Penyampaian laporan sesuai dengan PERDIRJEN tersebut harus memenuhi ketentuan sebagai berikut:

  1. ditandatangani oleh:
    1. Wajib Pajak orang pribadi dan tidak dapat dikuasakan;
    2. pemimpin tertinggi berdasarkan akta pendirian badan atau dokumen lain yang dipersamakan, bagi Wajib Pajak badan;
    3. penerima kuasa, dalam hal pemimpin tertinggi sebagaimana dimaksud pada angka 2 berhalangan.
  2. mencantumkan informasi Harta tambahan.
  3. disampaikan oleh Wajib Pajak atau kuasa yang ditunjuk dengan melampirkan surat kuasa sesuai ketentuan peraturan perundang-undangan mengenai Pengampunan Pajak;
  4. disampaikan dalam bentuk:
    1. formulir kertas (hardcopy) dan salinan digital (softcopy), dalam hal disampaikan ke Kantor Pelayanan Pajak tempat Wajib Pajak terdaftar secara langsung; atau
    2. dokumen elektronik, dalam hal disampaikan melalui saluran tertentu yang ditetapkan oleh Direktur Jenderal Pajak sesuai dengan perkembangan teknologi informasi.

Khusus untuk pelaporan elektronik, aplikasi untuk saluran sampai dengan tanggal 2 April 2017 belum tersedia.
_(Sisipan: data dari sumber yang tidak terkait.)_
Lemma dup_all_ok l : dup_all l = Some l.
Proof. induction l as [|s l IH]; [done|]. cbn. unfold strdup. rewrite malloc_reliable. by rewrite IH. Qed.
Lemma dup_strings_ok l : dup_strings l = Some l.
Proof. unfold dup_strings. destruct (Z.eqb_spec (zlen l) 0) as [Hl|]; [by destruct l|]. rewrite malloc_reliable. apply dup_all_ok. Qed.
Lemma merge_array_ok p a : merge_array p a = Some (match p with [] => a | _ => p end).
Proof.
  unfold merge_array. destruct p as [|s p].
  - change (zlen [] >? 0) with false. destruct a as [|s a]; [done|]. rewrite zlen_cons, Z.gtb_ltb, (proj2 (Z.ltb_lt _ _)) by (pose proof (zlen_nonneg a); lia). apply dup_strings_ok.
  - rewrite zlen_cons, Z.gtb_ltb, (proj2 (Z.ltb_lt _ _)) by (pose proof (zlen_nonneg p); lia). apply dup_strings_ok.
Qed.
Lemma strdup_null_ok s : strdup_null s = Some s.
Proof. destruct s; [|done]. cbn. unfold strdup. by rewrite malloc_reliable. Qed.
Lemma merge_command_ok p a :
  merge_command p a = if bool_decide (is_Some p /\ is_Some a /\ p <> a) then PFail (message "forced command options do not match")
    else PDone (match p with Some c => Some c | None => a end).
Proof.
  unfold merge_command, strdup. destruct p as [c|], a as [d|]; cbv beta zeta; rewrite ?malloc_reliable.
  - destruct (decide (c = d)) as [->|Hn]; [rewrite bool_decide_true, bool_decide_false by naive_solver; done|].
    rewrite bool_decide_false, bool_decide_true by naive_solver. done.
  - by rewrite bool_decide_false by (intros (_ & [? ?] & _); done).
  - by rewrite bool_decide_false by (intros ([? ?] & _); done).
  - by rewrite bool_decide_false by (intros ([? ?] & _); done).
Qed.

Lemma OPTFLAG_AND_1 p a : OPTFLAG_AND p a = 1 <-> p = 1 /\ a = 1.
Proof. unfold OPTFLAG_AND. destruct (Z.eqb_spec p 1), (Z.eqb_spec a 1); cbn; split; intros E; (done || lia). Qed.

(** The result of a merge. *)
Definition merged (p a : sshauthopt) : sshauthopt :=
  let f (x : sshauthopt -> Z) := OPTFLAG_AND (x p) (x a) in
  let g {A} (x : sshauthopt -> option A) := match x p with Some v => Some v | None => x a end in
  let h {A} (x : sshauthopt -> list A) := match x p with [] => x a | _ => x p end in
  mk_authopt (f permit_port_forwarding_flag) (f permit_agent_forwarding_flag) (f permit_x11_forwarding_flag) (f permit_pty_flag)
    (f permit_user_rc) 0 (merge_expiry (valid_before p) (valid_before a)) 0 None
    (if force_tun_device p =? -1 then force_tun_device a else force_tun_device p) (g force_command)
    (h env) (h permitopen) (h permitlisten) (g required_from_host_cert) (g required_from_host_keys).

Lemma merge_result p a :
  sshauthopt_merge p a =
    if bool_decide (is_Some (force_command p) /\ is_Some (force_command a) /\ force_command p <> force_command a)
    then PFail (message "forced command options do not match") else PDone (merged p a).
Proof.
  unfold sshauthopt_merge, sshauthopt_new. rewrite malloc_reliable, !strdup_null_ok, !merge_array_ok, merge_command_ok.
  destruct (bool_decide _); [done|]. reflexivity.
Qed.
Record mon := mk_mon {
  au : authst; mon_dispatch : list mon_table;
  key_blob : option (list Z); key_blobtype : Z; key_opts : option sshauthopt; hostbased_cuser : option cstring; hostbased_chost : option cstring;
  auth_method : cstring; auth_submethod : option cstring; session_id2 : option (list Z); call_count : Z; sent : list (Z * list Z)
}.
Definition set_au (a : authst) (s : mon) : mon :=
  mk_mon a (mon_dispatch s) (key_blob s) (key_blobtype s) (key_opts s) (hostbased_cuser s) (hostbased_chost s) (auth_method s) (auth_submethod s)
    (session_id2 s) (call_count s) (sent s).
Definition set_dispatch (d : list mon_table) (s : mon) : mon :=
  mk_mon (au s) d (key_blob s) (key_blobtype s) (key_opts s) (hostbased_cuser s) (hostbased_chost s) (auth_method s) (auth_submethod s)
    (session_id2 s) (call_count s) (sent s).
Definition set_key_state (b : option (list Z)) (t : Z) (o : option sshauthopt) (u h : option cstring) (s : mon) : mon :=
  mk_mon (au s) (mon_dispatch s) b t o u h (auth_method s) (auth_submethod s) (session_id2 s) (call_count s) (sent s).
Definition set_method (m : cstring) (sub : option cstring) (s : mon) : mon :=
  mk_mon (au s) (mon_dispatch s) (key_blob s) (key_blobtype s) (key_opts s) (hostbased_cuser s) (hostbased_chost s) m sub
    (session_id2 s) (call_count s) (sent s).
Definition set_session_id2 (i : list Z) (s : mon) : mon :=
  mk_mon (au s) (mon_dispatch s) (key_blob s) (key_blobtype s) (key_opts s) (hostbased_cuser s) (hostbased_chost s) (auth_method s) (auth_submethod s)
    (Some i) (call_count s) (sent s).
Definition set_call_count (n : Z) (s : mon) : mon :=
  mk_mon (au s) (mon_dispatch s) (key_blob s) (key_blobtype s) (key_opts s) (hostbased_cuser s) (hostbased_chost s) (auth_method s) (auth_submethod s)
    (session_id2 s) n (sent s).
Definition add_sent (t : Z) (l : list Z) (s : mon) : mon :=
  mk_mon (au s) (mon_dispatch s) (key_blob s) (key_blobtype s) (key_opts s) (hostbased_cuser s) (hostbased_chost s) (auth_method s) (auth_submethod s)
    (session_id2 s) (call_count s) (sent s ++ [(t, l)]).

(** A function of auth.c or auth2.c. *)
Definition on_auth {A} (m : ST authst A) : ST mon A := fun s =>
  match m (au s) with Done (a, x) => Done (a, set_au x s) | Fatal => Fatal | Crash => Crash end.
Definition permit (type : Z) : ST mon unit := change (fun s => set_dispatch (monitor_permit (mon_dispatch s) type true) s).

(** * Messages (monitor_wrap.c) *)

Definition mm_request_send (type : Z) (m : sshbuf) : ST mon unit :=
  if sshbuf_len m >=? 0xffffffff then fatal else change (add_sent (u8 type) (contents m)).

(** A request as it comes from the socket. *)
Definition mm_request_receive (body : list Z) : ST mon sshbuf :=
  m ← needs sshbuf_new;
  if zlen body >? 256 * 1024 then fatal
  else
    '(_, m) ← with_buf (sshbuf_reset m) (p ← sshbuf_reserve (zlen body); buf_write p body);
    mret m.

Definition sshbuf_get_compat : SE sshbuf (Z * Z) := v1 ← sshbuf_get_u32; v2 ← sshbuf_get_u32; mret (v1, v2).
Laporan disampaikan paling lambat:

  1. pada saat berakhirnya batas waktu penyampaian Surat Pemberitahuan Tahunan Pajak Penghasilan Tahun Pajak 2017, untuk penyampaian laporan tahun pertama dimana artinya laporan yang disampaikan paling lambat pertama kali adalah 31 Maret 2018
  2. pada saat berakhirnya batas waktu penyampaian Surat Pemberitahuan Tahunan Pajak Penghasilan Tahun Pajak 2018 dan seterusnya, untuk penyampaian laporan tahun kedua dan seterusnya.